Dataset entries:
▬▬▬

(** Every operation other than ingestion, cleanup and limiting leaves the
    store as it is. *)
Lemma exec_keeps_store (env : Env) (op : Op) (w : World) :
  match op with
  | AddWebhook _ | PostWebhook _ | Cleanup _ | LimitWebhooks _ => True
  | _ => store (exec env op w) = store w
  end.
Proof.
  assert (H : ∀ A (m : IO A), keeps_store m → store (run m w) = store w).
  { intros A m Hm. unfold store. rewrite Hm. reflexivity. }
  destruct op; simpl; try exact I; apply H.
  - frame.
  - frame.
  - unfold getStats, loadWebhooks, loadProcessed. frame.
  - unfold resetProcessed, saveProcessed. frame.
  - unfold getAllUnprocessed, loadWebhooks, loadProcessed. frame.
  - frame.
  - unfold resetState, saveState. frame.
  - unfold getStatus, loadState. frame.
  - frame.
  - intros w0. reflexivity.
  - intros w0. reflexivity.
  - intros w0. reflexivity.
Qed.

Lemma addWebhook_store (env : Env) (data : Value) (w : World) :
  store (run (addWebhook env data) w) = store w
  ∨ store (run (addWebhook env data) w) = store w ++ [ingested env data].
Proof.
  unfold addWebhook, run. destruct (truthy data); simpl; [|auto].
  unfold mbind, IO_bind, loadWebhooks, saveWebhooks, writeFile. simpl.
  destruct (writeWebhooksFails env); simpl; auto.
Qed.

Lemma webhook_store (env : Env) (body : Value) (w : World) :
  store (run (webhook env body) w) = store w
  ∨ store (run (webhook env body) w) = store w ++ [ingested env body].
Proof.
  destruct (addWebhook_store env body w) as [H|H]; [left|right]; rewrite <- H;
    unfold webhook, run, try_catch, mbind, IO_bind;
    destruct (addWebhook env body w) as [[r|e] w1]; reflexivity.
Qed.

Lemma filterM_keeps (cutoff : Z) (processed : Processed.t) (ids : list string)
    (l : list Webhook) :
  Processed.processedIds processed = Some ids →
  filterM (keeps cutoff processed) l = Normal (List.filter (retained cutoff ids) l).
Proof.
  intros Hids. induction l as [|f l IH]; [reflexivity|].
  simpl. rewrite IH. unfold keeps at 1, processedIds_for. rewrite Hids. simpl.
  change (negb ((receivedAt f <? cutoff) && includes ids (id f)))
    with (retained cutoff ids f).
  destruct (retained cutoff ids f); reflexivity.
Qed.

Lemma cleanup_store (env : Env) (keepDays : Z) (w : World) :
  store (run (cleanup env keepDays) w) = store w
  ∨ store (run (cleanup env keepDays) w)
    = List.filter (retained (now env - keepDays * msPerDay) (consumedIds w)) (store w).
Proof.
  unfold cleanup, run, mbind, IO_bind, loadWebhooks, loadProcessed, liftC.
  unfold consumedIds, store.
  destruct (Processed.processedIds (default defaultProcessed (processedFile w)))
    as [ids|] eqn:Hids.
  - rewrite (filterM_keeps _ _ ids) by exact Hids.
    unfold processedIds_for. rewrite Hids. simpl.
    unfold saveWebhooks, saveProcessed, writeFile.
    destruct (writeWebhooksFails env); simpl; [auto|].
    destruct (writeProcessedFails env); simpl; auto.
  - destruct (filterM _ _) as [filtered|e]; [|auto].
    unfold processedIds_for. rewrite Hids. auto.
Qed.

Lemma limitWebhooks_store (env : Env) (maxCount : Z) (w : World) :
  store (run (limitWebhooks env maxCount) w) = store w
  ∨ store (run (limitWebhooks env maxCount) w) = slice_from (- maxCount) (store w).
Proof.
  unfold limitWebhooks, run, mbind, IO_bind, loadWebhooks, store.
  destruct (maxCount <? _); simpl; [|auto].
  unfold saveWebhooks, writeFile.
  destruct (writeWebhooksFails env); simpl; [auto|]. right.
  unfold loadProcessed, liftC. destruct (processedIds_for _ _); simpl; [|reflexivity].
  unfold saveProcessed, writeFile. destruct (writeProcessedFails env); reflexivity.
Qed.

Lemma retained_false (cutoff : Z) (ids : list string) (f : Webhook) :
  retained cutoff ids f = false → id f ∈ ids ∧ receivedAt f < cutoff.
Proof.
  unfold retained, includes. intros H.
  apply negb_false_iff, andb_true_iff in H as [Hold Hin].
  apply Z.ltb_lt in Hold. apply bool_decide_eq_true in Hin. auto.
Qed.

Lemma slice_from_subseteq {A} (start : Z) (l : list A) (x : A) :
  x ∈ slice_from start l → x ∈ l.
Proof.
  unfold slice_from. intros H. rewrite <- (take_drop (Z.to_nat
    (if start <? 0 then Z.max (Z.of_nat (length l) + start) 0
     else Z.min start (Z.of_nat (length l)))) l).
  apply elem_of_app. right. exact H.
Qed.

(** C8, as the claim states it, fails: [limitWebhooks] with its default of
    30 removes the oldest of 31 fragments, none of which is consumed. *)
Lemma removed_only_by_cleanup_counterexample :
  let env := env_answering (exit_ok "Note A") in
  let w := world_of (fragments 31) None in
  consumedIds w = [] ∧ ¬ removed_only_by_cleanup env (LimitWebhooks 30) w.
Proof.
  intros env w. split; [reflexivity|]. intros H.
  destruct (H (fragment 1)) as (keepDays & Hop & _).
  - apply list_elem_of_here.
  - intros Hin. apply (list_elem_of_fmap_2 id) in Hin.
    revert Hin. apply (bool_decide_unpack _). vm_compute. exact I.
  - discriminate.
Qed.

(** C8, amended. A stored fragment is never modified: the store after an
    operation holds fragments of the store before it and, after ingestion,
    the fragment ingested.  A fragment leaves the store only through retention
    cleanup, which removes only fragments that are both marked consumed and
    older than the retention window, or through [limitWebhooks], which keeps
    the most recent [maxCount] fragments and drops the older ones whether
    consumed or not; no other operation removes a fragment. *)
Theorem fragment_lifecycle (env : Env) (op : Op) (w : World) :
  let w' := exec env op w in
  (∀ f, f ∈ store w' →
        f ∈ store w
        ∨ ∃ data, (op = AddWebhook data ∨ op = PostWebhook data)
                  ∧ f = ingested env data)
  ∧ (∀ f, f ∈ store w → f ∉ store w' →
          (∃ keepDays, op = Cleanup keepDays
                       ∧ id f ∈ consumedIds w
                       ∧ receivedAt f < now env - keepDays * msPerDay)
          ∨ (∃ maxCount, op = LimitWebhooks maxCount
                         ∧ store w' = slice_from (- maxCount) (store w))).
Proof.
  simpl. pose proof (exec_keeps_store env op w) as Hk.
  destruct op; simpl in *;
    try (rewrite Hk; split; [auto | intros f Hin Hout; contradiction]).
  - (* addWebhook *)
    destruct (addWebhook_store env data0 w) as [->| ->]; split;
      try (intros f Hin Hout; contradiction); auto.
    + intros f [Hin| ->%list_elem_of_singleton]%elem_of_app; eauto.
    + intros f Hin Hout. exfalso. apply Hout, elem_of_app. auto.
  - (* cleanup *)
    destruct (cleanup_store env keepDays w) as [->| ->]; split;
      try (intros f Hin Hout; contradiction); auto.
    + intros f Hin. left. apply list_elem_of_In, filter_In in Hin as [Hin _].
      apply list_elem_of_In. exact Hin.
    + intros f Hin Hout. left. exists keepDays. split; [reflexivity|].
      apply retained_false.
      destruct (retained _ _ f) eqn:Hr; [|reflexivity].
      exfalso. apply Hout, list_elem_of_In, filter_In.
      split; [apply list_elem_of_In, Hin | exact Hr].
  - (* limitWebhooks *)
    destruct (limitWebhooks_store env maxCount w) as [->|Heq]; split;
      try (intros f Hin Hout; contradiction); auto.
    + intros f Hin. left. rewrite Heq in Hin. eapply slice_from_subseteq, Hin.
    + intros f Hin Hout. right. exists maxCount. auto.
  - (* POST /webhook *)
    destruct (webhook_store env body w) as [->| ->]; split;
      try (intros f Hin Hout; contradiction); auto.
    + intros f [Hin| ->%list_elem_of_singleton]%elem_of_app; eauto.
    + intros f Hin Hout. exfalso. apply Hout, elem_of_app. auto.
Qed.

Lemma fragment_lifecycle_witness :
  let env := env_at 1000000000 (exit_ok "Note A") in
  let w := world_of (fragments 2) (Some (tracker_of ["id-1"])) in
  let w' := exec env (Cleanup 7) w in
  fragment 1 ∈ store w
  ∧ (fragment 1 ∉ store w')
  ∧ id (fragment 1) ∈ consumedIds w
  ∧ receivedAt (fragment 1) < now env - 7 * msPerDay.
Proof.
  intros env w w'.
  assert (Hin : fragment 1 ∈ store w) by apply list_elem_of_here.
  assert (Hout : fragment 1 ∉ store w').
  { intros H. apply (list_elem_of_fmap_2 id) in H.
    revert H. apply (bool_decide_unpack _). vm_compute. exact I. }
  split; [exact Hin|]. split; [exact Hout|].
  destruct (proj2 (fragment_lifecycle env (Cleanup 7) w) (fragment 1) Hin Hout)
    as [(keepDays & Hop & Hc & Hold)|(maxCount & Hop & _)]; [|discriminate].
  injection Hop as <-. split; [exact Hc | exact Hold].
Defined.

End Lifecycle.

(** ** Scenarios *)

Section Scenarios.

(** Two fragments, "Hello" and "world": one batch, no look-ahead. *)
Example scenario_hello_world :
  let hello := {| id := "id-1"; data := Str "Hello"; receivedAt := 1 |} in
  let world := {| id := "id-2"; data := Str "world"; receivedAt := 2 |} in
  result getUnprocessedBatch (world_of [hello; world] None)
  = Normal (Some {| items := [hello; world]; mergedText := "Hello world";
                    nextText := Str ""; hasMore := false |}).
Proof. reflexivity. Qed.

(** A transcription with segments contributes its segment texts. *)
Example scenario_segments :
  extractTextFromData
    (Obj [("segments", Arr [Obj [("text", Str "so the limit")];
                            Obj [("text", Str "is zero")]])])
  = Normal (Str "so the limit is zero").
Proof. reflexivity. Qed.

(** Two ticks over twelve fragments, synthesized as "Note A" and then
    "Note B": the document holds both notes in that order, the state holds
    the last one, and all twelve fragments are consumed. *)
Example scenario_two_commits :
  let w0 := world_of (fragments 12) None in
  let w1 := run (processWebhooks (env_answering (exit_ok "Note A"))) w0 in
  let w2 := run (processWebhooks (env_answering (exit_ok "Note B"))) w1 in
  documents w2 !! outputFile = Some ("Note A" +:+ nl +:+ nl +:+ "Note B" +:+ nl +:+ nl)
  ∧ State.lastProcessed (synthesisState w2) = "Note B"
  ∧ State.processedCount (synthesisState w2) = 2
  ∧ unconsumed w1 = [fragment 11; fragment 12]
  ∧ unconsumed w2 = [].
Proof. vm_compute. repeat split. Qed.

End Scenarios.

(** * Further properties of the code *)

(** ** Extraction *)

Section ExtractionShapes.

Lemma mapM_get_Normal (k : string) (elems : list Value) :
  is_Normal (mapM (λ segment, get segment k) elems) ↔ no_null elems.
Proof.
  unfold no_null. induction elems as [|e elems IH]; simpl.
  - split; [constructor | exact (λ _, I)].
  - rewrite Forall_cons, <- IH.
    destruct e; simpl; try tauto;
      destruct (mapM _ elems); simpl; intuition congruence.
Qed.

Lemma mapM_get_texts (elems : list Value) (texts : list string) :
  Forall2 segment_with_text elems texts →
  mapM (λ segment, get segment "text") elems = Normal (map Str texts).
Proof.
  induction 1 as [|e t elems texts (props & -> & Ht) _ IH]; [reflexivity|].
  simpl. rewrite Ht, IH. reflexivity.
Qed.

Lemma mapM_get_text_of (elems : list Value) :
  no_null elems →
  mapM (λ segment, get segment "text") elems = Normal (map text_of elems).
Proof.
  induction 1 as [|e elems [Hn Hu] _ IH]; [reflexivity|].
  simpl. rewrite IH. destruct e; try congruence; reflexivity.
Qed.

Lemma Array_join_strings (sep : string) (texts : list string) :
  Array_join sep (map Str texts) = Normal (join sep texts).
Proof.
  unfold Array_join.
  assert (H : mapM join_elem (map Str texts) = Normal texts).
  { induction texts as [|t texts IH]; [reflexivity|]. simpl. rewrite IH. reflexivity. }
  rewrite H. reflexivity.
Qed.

▬▬▬

§ **Assigned task**
For each line in the records that contains the word "consumedIds", make a copy.

§ **Exercise solution**
    = List.filter (retained (now env - keepDays * msPerDay) (consumedIds w)) (store w).
  unfold consumedIds, store.
  consumedIds w = [] ∧ ¬ removed_only_by_cleanup env (LimitWebhooks 30) w.
                       ∧ id f ∈ consumedIds w
  ∧ id (fragment 1) ∈ consumedIds w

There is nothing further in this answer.